[Collected data]
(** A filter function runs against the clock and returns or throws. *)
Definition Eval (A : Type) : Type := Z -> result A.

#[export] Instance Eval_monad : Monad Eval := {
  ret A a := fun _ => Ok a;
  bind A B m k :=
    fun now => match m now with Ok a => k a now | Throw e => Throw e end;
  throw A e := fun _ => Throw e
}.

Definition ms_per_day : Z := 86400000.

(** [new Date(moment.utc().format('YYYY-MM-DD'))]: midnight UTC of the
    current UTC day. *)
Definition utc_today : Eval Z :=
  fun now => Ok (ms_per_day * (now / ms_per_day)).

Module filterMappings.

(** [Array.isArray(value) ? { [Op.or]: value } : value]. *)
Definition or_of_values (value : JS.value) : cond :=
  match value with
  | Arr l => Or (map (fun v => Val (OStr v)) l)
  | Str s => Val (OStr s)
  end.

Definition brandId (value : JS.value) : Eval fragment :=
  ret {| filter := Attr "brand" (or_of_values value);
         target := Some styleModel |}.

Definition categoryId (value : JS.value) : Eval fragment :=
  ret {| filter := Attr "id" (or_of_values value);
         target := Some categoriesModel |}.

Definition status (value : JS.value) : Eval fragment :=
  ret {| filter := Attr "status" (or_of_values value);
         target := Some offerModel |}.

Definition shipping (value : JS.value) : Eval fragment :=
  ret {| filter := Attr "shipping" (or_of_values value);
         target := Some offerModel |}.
* * *
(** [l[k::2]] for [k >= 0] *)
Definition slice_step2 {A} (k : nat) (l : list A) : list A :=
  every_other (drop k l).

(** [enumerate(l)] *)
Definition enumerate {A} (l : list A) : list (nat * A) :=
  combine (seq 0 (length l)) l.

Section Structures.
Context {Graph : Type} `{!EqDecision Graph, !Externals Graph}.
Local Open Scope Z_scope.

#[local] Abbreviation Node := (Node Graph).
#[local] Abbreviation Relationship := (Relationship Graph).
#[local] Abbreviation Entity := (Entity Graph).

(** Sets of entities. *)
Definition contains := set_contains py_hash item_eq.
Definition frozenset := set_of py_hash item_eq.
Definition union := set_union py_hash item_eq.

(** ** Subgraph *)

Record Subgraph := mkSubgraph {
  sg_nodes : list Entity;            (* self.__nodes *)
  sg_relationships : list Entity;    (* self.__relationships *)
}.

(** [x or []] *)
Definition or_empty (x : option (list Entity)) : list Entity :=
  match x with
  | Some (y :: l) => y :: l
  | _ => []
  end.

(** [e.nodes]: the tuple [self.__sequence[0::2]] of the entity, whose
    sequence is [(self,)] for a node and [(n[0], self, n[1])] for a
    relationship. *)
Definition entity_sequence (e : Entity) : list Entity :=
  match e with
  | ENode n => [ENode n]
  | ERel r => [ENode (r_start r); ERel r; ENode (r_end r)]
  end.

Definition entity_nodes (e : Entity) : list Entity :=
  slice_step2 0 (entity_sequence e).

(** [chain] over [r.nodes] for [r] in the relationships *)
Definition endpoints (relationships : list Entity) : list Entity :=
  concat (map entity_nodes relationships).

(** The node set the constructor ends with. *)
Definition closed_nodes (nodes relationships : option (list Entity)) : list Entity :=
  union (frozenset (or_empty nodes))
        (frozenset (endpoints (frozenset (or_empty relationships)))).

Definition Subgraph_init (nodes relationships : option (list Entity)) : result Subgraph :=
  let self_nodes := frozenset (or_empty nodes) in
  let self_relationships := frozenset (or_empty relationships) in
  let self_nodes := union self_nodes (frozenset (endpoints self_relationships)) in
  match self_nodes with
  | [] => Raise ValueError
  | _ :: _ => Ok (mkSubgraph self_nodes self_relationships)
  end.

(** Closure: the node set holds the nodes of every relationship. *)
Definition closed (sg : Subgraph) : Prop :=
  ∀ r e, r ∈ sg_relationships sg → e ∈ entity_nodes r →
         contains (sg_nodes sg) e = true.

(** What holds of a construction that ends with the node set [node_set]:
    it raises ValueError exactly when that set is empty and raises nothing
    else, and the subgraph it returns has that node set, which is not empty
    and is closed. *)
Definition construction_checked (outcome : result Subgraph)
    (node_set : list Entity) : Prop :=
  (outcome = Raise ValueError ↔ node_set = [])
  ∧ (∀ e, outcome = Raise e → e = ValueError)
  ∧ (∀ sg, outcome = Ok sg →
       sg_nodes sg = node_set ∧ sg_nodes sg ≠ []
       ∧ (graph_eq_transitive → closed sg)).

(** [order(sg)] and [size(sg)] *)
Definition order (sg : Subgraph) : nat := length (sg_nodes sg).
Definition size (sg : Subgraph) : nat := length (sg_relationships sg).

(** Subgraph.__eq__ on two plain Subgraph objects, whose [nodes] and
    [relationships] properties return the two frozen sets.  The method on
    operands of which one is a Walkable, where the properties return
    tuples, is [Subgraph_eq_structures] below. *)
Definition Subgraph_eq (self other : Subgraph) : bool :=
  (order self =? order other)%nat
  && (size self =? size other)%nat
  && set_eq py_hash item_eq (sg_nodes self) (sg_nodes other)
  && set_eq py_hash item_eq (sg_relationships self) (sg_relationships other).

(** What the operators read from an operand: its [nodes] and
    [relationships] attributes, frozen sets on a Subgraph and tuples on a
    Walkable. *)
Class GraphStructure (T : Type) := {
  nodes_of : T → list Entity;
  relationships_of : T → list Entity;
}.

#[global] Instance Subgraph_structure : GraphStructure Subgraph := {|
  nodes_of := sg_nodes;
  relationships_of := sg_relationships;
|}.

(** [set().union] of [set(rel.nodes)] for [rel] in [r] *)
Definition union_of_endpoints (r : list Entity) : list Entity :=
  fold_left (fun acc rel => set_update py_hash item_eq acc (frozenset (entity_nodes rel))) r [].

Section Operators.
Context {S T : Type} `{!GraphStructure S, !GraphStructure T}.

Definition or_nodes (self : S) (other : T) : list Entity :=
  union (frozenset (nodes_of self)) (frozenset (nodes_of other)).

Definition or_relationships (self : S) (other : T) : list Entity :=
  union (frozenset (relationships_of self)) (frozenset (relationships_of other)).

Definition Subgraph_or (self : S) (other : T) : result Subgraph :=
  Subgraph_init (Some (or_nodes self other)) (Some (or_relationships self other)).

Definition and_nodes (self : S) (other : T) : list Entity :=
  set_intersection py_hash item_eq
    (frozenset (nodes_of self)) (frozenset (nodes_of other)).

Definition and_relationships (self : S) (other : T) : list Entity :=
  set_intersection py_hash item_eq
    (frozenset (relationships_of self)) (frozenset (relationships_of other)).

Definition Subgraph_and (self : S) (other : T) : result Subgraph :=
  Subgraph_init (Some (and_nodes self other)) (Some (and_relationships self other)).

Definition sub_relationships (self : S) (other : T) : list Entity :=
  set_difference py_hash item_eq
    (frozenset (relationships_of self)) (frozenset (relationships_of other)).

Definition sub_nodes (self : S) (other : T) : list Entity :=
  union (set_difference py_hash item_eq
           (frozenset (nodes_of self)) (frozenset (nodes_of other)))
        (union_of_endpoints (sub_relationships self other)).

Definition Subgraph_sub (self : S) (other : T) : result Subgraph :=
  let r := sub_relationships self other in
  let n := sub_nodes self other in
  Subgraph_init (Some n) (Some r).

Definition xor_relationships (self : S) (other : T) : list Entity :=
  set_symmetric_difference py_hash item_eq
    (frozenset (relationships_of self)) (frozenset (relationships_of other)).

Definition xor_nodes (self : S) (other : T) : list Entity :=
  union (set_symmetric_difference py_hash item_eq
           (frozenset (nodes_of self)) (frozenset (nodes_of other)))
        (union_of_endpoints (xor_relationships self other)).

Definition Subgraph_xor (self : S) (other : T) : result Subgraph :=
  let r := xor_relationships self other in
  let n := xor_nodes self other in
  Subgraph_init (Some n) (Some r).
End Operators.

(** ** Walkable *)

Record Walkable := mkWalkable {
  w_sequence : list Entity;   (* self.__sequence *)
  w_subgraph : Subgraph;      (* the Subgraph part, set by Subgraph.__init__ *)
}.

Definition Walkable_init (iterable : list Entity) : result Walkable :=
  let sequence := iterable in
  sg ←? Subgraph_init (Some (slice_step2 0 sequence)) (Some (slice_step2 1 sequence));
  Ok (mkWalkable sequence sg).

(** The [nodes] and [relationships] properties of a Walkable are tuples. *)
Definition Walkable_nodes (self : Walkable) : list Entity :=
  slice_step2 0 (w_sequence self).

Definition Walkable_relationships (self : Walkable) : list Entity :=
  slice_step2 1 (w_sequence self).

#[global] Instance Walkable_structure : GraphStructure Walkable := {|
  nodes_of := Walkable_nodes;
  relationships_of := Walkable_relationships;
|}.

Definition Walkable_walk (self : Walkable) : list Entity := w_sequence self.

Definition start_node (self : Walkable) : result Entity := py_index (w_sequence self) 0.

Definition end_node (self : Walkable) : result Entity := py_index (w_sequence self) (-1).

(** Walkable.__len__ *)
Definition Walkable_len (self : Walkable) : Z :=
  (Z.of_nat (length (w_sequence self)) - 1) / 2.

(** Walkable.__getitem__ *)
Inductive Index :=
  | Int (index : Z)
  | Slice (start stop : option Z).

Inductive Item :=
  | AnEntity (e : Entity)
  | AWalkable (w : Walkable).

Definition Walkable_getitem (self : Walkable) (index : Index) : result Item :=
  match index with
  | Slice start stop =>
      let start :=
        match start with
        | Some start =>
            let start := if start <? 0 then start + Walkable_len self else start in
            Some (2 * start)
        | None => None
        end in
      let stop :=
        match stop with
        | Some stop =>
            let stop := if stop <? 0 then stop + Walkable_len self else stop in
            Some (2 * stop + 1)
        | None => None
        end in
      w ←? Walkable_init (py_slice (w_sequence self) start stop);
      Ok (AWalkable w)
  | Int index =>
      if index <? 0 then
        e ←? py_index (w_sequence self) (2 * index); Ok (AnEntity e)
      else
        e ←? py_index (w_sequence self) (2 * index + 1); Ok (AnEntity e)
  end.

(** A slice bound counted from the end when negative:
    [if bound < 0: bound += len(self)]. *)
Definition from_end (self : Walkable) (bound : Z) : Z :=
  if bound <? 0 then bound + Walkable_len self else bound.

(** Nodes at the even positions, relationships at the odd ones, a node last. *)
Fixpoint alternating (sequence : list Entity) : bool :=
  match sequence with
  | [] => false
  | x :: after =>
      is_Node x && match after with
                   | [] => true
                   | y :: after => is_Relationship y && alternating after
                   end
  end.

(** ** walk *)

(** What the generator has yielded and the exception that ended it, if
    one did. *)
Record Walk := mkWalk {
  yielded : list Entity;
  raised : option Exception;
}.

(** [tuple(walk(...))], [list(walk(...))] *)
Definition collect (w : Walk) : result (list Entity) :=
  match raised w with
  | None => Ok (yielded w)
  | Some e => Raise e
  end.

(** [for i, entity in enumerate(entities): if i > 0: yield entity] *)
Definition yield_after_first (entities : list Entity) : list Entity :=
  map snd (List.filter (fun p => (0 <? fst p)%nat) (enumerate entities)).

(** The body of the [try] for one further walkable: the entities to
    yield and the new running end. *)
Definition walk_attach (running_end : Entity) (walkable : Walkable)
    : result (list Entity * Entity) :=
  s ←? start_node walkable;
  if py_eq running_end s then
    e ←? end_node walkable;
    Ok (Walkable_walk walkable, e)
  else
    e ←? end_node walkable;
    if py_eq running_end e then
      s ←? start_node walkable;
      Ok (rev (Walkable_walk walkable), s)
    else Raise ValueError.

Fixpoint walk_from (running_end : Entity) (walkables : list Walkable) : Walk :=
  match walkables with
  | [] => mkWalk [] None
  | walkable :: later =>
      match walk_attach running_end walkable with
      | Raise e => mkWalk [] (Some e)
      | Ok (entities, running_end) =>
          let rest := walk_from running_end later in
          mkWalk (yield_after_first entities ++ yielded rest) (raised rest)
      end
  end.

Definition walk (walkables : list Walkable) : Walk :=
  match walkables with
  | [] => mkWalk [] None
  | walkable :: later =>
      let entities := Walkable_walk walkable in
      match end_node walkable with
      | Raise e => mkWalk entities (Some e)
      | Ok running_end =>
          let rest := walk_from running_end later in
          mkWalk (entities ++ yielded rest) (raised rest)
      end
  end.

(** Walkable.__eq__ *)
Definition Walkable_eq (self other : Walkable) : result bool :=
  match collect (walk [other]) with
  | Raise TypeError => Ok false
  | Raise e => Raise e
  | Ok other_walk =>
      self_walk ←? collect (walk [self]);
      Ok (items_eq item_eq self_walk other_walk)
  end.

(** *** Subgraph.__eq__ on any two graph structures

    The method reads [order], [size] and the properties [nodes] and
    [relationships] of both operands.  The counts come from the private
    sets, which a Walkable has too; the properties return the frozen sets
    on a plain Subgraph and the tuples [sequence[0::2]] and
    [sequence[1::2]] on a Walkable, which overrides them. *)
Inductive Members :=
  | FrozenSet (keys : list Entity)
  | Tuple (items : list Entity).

THE PROBLEM: The lines above that hold "walkables" are the result; show every one of them.

SOLUTION TO THE EXERCISE:
Fixpoint walk_from (running_end : Entity) (walkables : list Walkable) : Walk :=
  match walkables with
Definition walk (walkables : list Walkable) : Walk :=
  match walkables with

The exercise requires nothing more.